A £9bn scheme to upgrade military housing over the next decade has been adjusted so costs fall after 2030. It was a £1.5bn improvement obtained by the new defence secretary, Dan Jarvis, who is fighting to keep his job after Starmer leaves, compared with the £13.5bn offered to John Healey, who resigned in protest at the money he had been offered. In his introduction to the investment plan, Jarvis said the extra money was needed because Labour had “inherited a defence programme that was underfunded, overcommitted, and insufficiently attuned to the threats we now face.

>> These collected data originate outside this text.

(** C9. [Tuple(T1..Tn).Convert] succeeds exactly on a sequence of n
    elements that each convert through the type of their position, and the
    result holds the converted elements; a sequence of another length
    fails with [ErrInvalidColumnNumber], an input that is no sequence with
    [ErrNotTuple], and the error of the first element that fails to convert
    is the one returned.  The sequence is a [[]interface{}], nil or not
    ([as_slice]); the result is never nil. *)
Theorem tupleT_Convert_arity ts v :
  (forall c, result (Convert (Tuple ts) v) = Ok c <->
             exists vals res,
               as_slice v = Some vals /\ c = VSlice res /\ Converted ts vals res)
  /\ (forall vals, as_slice v = Some vals -> List.length vals <> List.length ts ->
        Convert (Tuple ts) v =
        throw (ErrInvalidColumnNumber (List.length ts) (List.length vals)))
  /\ (as_slice v = None -> Convert (Tuple ts) v = throw ErrNotTuple)
  /\ (forall ts1 t ts2 xs1 x xs2 e,
        ts = ts1 ++ t :: ts2 -> as_slice v = Some (xs1 ++ x :: xs2) ->
        List.length ts2 = List.length xs2 ->
        Forall2 (fun t x => succeeds (Convert t x) = true) ts1 xs1 ->
        result (Convert t x) = Err e ->
        result (Convert (Tuple ts) v) = Err e)
  /\ Convert (Tuple [Int64; Text]) (VSlice [VInt KInt 1; VString "a"]) =
       ret (VSlice [VInt KInt64 1; VString "a"])
  /\ Convert (Tuple [Int64; Text]) (VSlice [VInt KInt 1]) =
       throw (ErrInvalidColumnNumber 2 1).
Proof.
  split; [intros c; apply tupleT_Convert_result|].
  split; [|split; [|split; [|split; reflexivity]]].
  - intros vals Hv Hlen. cbn [Convert Tuple]. unfold tupleT_Convert.
    rewrite Hv, length_map.
    destruct (Nat.eqb_spec (List.length vals) (List.length ts)); [contradiction|reflexivity].
  - intros Hv. cbn [Convert Tuple]. unfold tupleT_Convert.
    rewrite Hv. reflexivity.
  - intros ts1 t ts2 xs1 x xs2 e -> Hv Hlen Hall He.
    cbn [Convert Tuple]. unfold tupleT_Convert.
    rewrite Hv, length_map, !length_app. cbn [List.length].
    rewrite (Forall2_length Hall), Hlen, Nat.eqb_refl. cbn [negb].
    rewrite result_bind, (convert_elems_first_error ts1 xs1 t ts2 x xs2 e Hall He).
    reflexivity.
Qed.

End TupleConvert.

(** [Tuple(Int64, Boolean)] on a pair whose second element is a text: the
    error of [Boolean.Convert] is returned. *)
Lemma tupleT_Convert_arity_witness :
  result (Convert (Tuple [Int64; Boolean]) (VSlice [VInt KInt 1; VString "a"])) =
    Err (fmt_Errorf "unable to cast string to bool")
  /\ Convert (Tuple [Int64; Text]) (VSlice [VInt KInt 1]) =
       throw (ErrInvalidColumnNumber 2 1)
  /\ Convert (Tuple [Int64; Text]) (VString "a") = throw ErrNotTuple.
Proof.
  destruct (tupleT_Convert_arity (L := DecimalLib) [Int64; Boolean]
              (VSlice [VInt KInt 1; VString "a"])) as [_ [_ [_ [H _]]]].
  destruct (tupleT_Convert_arity (L := DecimalLib) [Int64; Text]
              (VSlice [VInt KInt 1])) as [_ [H1 _]].
  destruct (tupleT_Convert_arity (L := DecimalLib) [Int64; Text]
              (VString "a")) as [_ [_ [H2 _]]].
  split; [|split].
  - apply (H [Int64] Boolean [] [VInt KInt 1] (VString "a") []); try reflexivity.
    repeat constructor.
  - apply (H1 [VInt KInt 1] eq_refl). discriminate.
  - apply H2. reflexivity.
Defined.
Lemma shape_not_blank l w1 w2 c u v : subtask_shape l w1 w2 c u v -> is_blank l = false.
Proof.
  intros (El & _). apply (is_blank_false l "-"%char); [|reflexivity].
  rewrite El. apply in_or_app. right. left. reflexivity.
Qed.

Lemma shape_indent l w1 w2 c u v : subtask_shape l w1 w2 c u v -> indent_of l = length w1.
Proof. intros (El & H1 & _). rewrite El. apply indent_of_ws; [exact H1 | reflexivity]. Qed.

(** The line index of the content loop is only recorded as [endIndex]. *)
Lemma scan_content_shift (gen : nat -> str) ci k i rest ns cl sb e e1 gi : e1 = k + e ->
  scan_content gen ci (k + i) rest
    {| sc_notes := ns; sc_contentLines := cl; sc_subtasks := sb; sc_endIndex := e1; sc_gid := gi |}
  = let r := scan_content gen ci i rest
               {| sc_notes := ns; sc_contentLines := cl; sc_subtasks := sb; sc_endIndex := e; sc_gid := gi |} in
    {| sc_notes := sc_notes r; sc_contentLines := sc_contentLines r; sc_subtasks := sc_subtasks r;
       sc_endIndex := k + sc_endIndex r; sc_gid := sc_gid r |}.
Proof.
  intros ->. revert i ns cl sb e gi. induction rest as [|l rest IH]; intros i ns cl sb e gi; [reflexivity|].
  cbn [scan_content]. replace (S (k + i)) with (k + S i) by lia.
  destruct (is_blank l); [destruct (lookahead ci rest); [apply IH; lia | reflexivity]|].
  destruct (re_match l NOTE_LINE); [apply IH; lia|].
  destruct (re_match l SUBTASK_LINE).
  - destruct (ci <? _); [apply IH; lia|]. destruct (ci <? indent_of l); [apply IH; lia | reflexivity].
  - destruct (ci <? indent_of l); [apply IH; lia | reflexivity].
Qed.

(** [parseCard] reads only the lines from [startIndex] on. *)
Lemma parseCard_local now gen (pre rest : list str) pnd g :
  parseCard now gen (pre ++ rest) (length pre) pnd g =
  let '(oc, e, g') := parseCard now gen rest 0 pnd g in (oc, length pre + e, g').
Proof.
  unfold parseCard.
  replace (nth_error (pre ++ rest) (length pre)) with (nth_error rest 0)
    by (rewrite nth_error_app2, Nat.sub_diag by lia; reflexivity).
  replace (skipn (S (length pre)) (pre ++ rest)) with (skipn 1 rest)
    by (rewrite skipn_app, (skipn_all2 pre) by lia; cbn [app]; f_equal; lia).
  destruct rest as [|line rest]; cbn [nth_error]; [rewrite Nat.add_0_r; reflexivity|].
  destruct (re_match line CHECKBOX) as [cb|]; [|rewrite Nat.add_0_r; reflexivity].
  replace (S (length pre)) with (length pre + 1) by lia.
  rewrite (scan_content_shift gen _ (length pre) 1 rest [] [] [] 0 (length pre) g) by lia. cbv zeta.
  destruct (extractId _) as [tw eid]. destruct (parseInlineMetadata tw) as [am md].
  destruct (if truthy _ then _ else _) as [np md']. destruct (parseTags am) as [x tg].
  destruct eid as [[|a id]|]; reflexivity.
Qed.

(** One step of the content loop on a checklist line indented deeper than the card. *)
Lemma scan_subtask_step (gen : nat -> str) ci i s rest st w1 w2 c u v :
  subtask_shape s w1 w2 c u v -> ci < length w1 ->
  scan_content gen ci i (s :: rest) st =
  scan_content gen ci (S i) rest
    {| sc_notes := sc_notes st; sc_contentLines := sc_contentLines st ++ [s];
       sc_subtasks := sc_subtasks st ++
         [{| st_id := gen (sc_gid st); st_text := trim v;
             st_completed := str_eqb (to_lower_str [c]) (L "x") |}];
       sc_endIndex := i; sc_gid := S (sc_gid st) |}.
Proof.
  intros Hs Hlt.
  destruct (subtask_line_groups s w1 w2 c u v Hs) as (m & Em & G1 & G2 & G3);
    [destruct w1; [simpl in Hlt; lia | discriminate]|].
  cbn [scan_content]. rewrite (shape_not_blank _ _ _ _ _ _ Hs), (note_line_shape_none _ _ _ _ _ _ Hs), Em.
  rewrite G1, G2, G3. replace (ci <? length w1) with true by (symmetry; apply Nat.ltb_lt, Hlt).
  reflexivity.
Qed.

(** A checklist line indented no deeper than the card ends the content block. *)
Lemma scan_stop_step (gen : nat -> str) ci i s rest st w1 w2 c u v :
  subtask_shape s w1 w2 c u v -> length w1 <= ci -> scan_content gen ci i (s :: rest) st = st.
Proof.
  intros Hs Hle.
  cbn [scan_content]. rewrite (shape_not_blank _ _ _ _ _ _ Hs), (note_line_shape_none _ _ _ _ _ _ Hs).
  rewrite (shape_indent _ _ _ _ _ _ Hs). replace (ci <? length w1) with false by (symmetry; apply Nat.ltb_ge, Hle).
  destruct (re_match s SUBTASK_LINE) as [m|] eqn:Em; [|reflexivity].
  destruct w1 as [|a w1']; [rewrite (subtask_line_flat _ _ _ _ _ Hs) in Em; discriminate Em|].
  destruct (subtask_line_groups _ _ _ _ _ _ Hs ltac:(discriminate)) as (m' & Em' & G1 & _).
  rewrite Em in Em'. injection Em' as <-. rewrite G1.
  replace (ci <? length (a :: w1')) with false by (symmetry; apply Nat.ltb_ge, Hle). reflexivity.
Qed.

(** A blank line accepted by the lookahead joins the block as an empty line. *)
Lemma scan_blank_step (gen : nat -> str) ci i b rest st :
  is_blank b = true -> lookahead ci rest = true ->
  scan_content gen ci i (b :: rest) st =
  scan_content gen ci (S i) rest
    {| sc_notes := sc_notes st; sc_contentLines := sc_contentLines st ++ [[]];
       sc_subtasks := sc_subtasks st; sc_endIndex := i; sc_gid := sc_gid st |}.
Proof. intros Hb Hl. cbn [scan_content]. rewrite Hb, Hl. reflexivity. Qed.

47 out of 49 programmes were delayed or over budget”. Overall defence spending will rise marginally from 2.6% of GDP in 2027 to 2.7%, or nearly £80bn, by 2030, which Starmer said would put the UK “on a trajectory” to hit 3% in the next parliament. As the plan emerged, Healey said the budgets were too small.
“Britain will still be spending just 2.7% of GDP in 2030, the date when Nato has warned we could face a Russian attack,” he said. A clear target date to hit 3% was necessary, he added. Starmer urged his successor, likely to be the Labour MP Andy Burnham, to find more money for defence at the next spending review, though he warned not to borrow more to pay for it.

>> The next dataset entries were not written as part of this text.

(** * spotify_tool.py: normalisation, ingestion and aggregation of listening history

    A shallow embedding of [src/spotify_tool.py].  Python values decoded from
    JSON are an inductive type, dictionaries are finite maps, exceptions are an
    explicit result type, the SQLite connection is a pair of a durable database
    and the working copy of the open transaction, and the libraries the tool
    calls (dateutil, hashlib, json, the clock, pandas' sort, the plots) are
    parameters collected in records. *)

From Stdlib Require Import ZArith String Ascii List Lia Bool Permutation.
From Stdlib Require Import Floats.SpecFloat.
From Stdlib Require OrderedTypeEx.
From Stdlib Require Import QArith Sorted.
From stdpp Require Import base option gmap strings list.

Import ListNotations.
#[local] Open Scope string_scope.
#[local] Open Scope Z_scope.

(** ** Python values and exceptions *)

(** The exceptions that the modelled code can raise. [ParserError] is
    dateutil's subclass of [ValueError]; [InterfaceError] and [IntegrityError]
    are sqlite3's; [UnicodeEncodeError] is what encoding a [str] that holds a
    lone surrogate as UTF-8 raises. *)
Inductive exn : Type :=
| TypeError
| ValueError
| ParserError
| OverflowError
| InterfaceError
| IntegrityError
| UnicodeEncodeError.

(** The outcome of a call: a value, or an exception that propagates. *)
Inductive result (A : Type) : Type :=
| Ok (a : A)
| Raise (e : exn).
Arguments Ok {A} a.
Arguments Raise {A} e.

Definition rbind {A B : Type} (r : result A) (k : A -> result B) : result B :=
  match r with
  | Ok a => k a
  | Raise e => Raise e
  end.

Notation "'let!' x ':=' r 'in' k" := (rbind r (fun x => k))
  (at level 10, x name, k at level 200).

(** What [json.loads] produces: [None], [bool], [int], [float] (an IEEE
    double, here a [spec_float]), [str], [list] and [dict]. *)
#[warnings="-register-all"]
Inductive json : Type :=
| JNull
| JBool (b : bool)
| JInt (z : Z)
| JFloat (f : spec_float)
| JStr (s : string)
| JList (l : list json)
| JDict (d : gmap string json).

(** A decoded JSON object. *)
Abbreviation pydict := (gmap string json).

(** Python's truth value of a decoded JSON value. *)
Definition truthy (v : json) : bool :=
  match v with
  | JNull => false
  | JBool b => b
  | JInt z => negb (z =? 0)
  | JFloat (S754_zero _) => false
  | JFloat _ => true
  | JStr s => negb (String.eqb s "")
  | JList l => match l with [] => false | _ => true end
  | JDict d => match map_to_list d with [] => false | _ => true end
  end.

(** [x or y]. *)
Definition py_or (x y : json) : json := if truthy x then x else y.

(** [obj.get(k)]: the value, [None] when the key is missing. *)
Definition get (obj : pydict) (k : string) : json :=
  match obj !! k with
  | Some v => v
  | None => JNull
  end.

(** [k in obj]. *)
Definition has_key (obj : pydict) (k : string) : bool :=
  match obj !! k with
  | Some _ => true
  | None => false
  end.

The outgoing prime minister said defence “must be the number one priority at the next spending review”. The Nato target, agreed by Starmer, is to reach 3.5% by 2035. The Guardian revealed last week that some of the prime minister’s allies would use the transition period to recommend Burnham revive the idea of “defence bonds”, which was previously rejected by the Treasury.
“Defence bonds are just borrowing by another name,” he told an audience at a drone-making company in Berkshire. “We’ve looked at this very carefully, but the fact is doing this through borrowing will push interest rates higher at a time when £1 in every £10 already goes on paying their interest. “This government has fought hard to bring the public finances under control, and it has paid off helping to bring inflation and mortgage rates down.
We should not sacrifice that.” The prime minister’s plan means the government will now spend an extra £15bn on defence over the four years between 2026-7 and 2029-30, beyond the £283bn it had previously allocated. It comes at a time when, according to the full 80-page plan released in the afternoon, “demands on defence are rising”. It warns that Russian “aggression is growing around our shores”, that the Iran war has reinforced the need to boost air and missile defence and that “the US is rightly demanding that Europe steps up”.
Key programmes that will be funded over the four years include: £47bn on new nuclear submarines, including the Dreadnought replacement for the Trident submarines and the new Aukus attack submarine project, being developed with Australia and the US.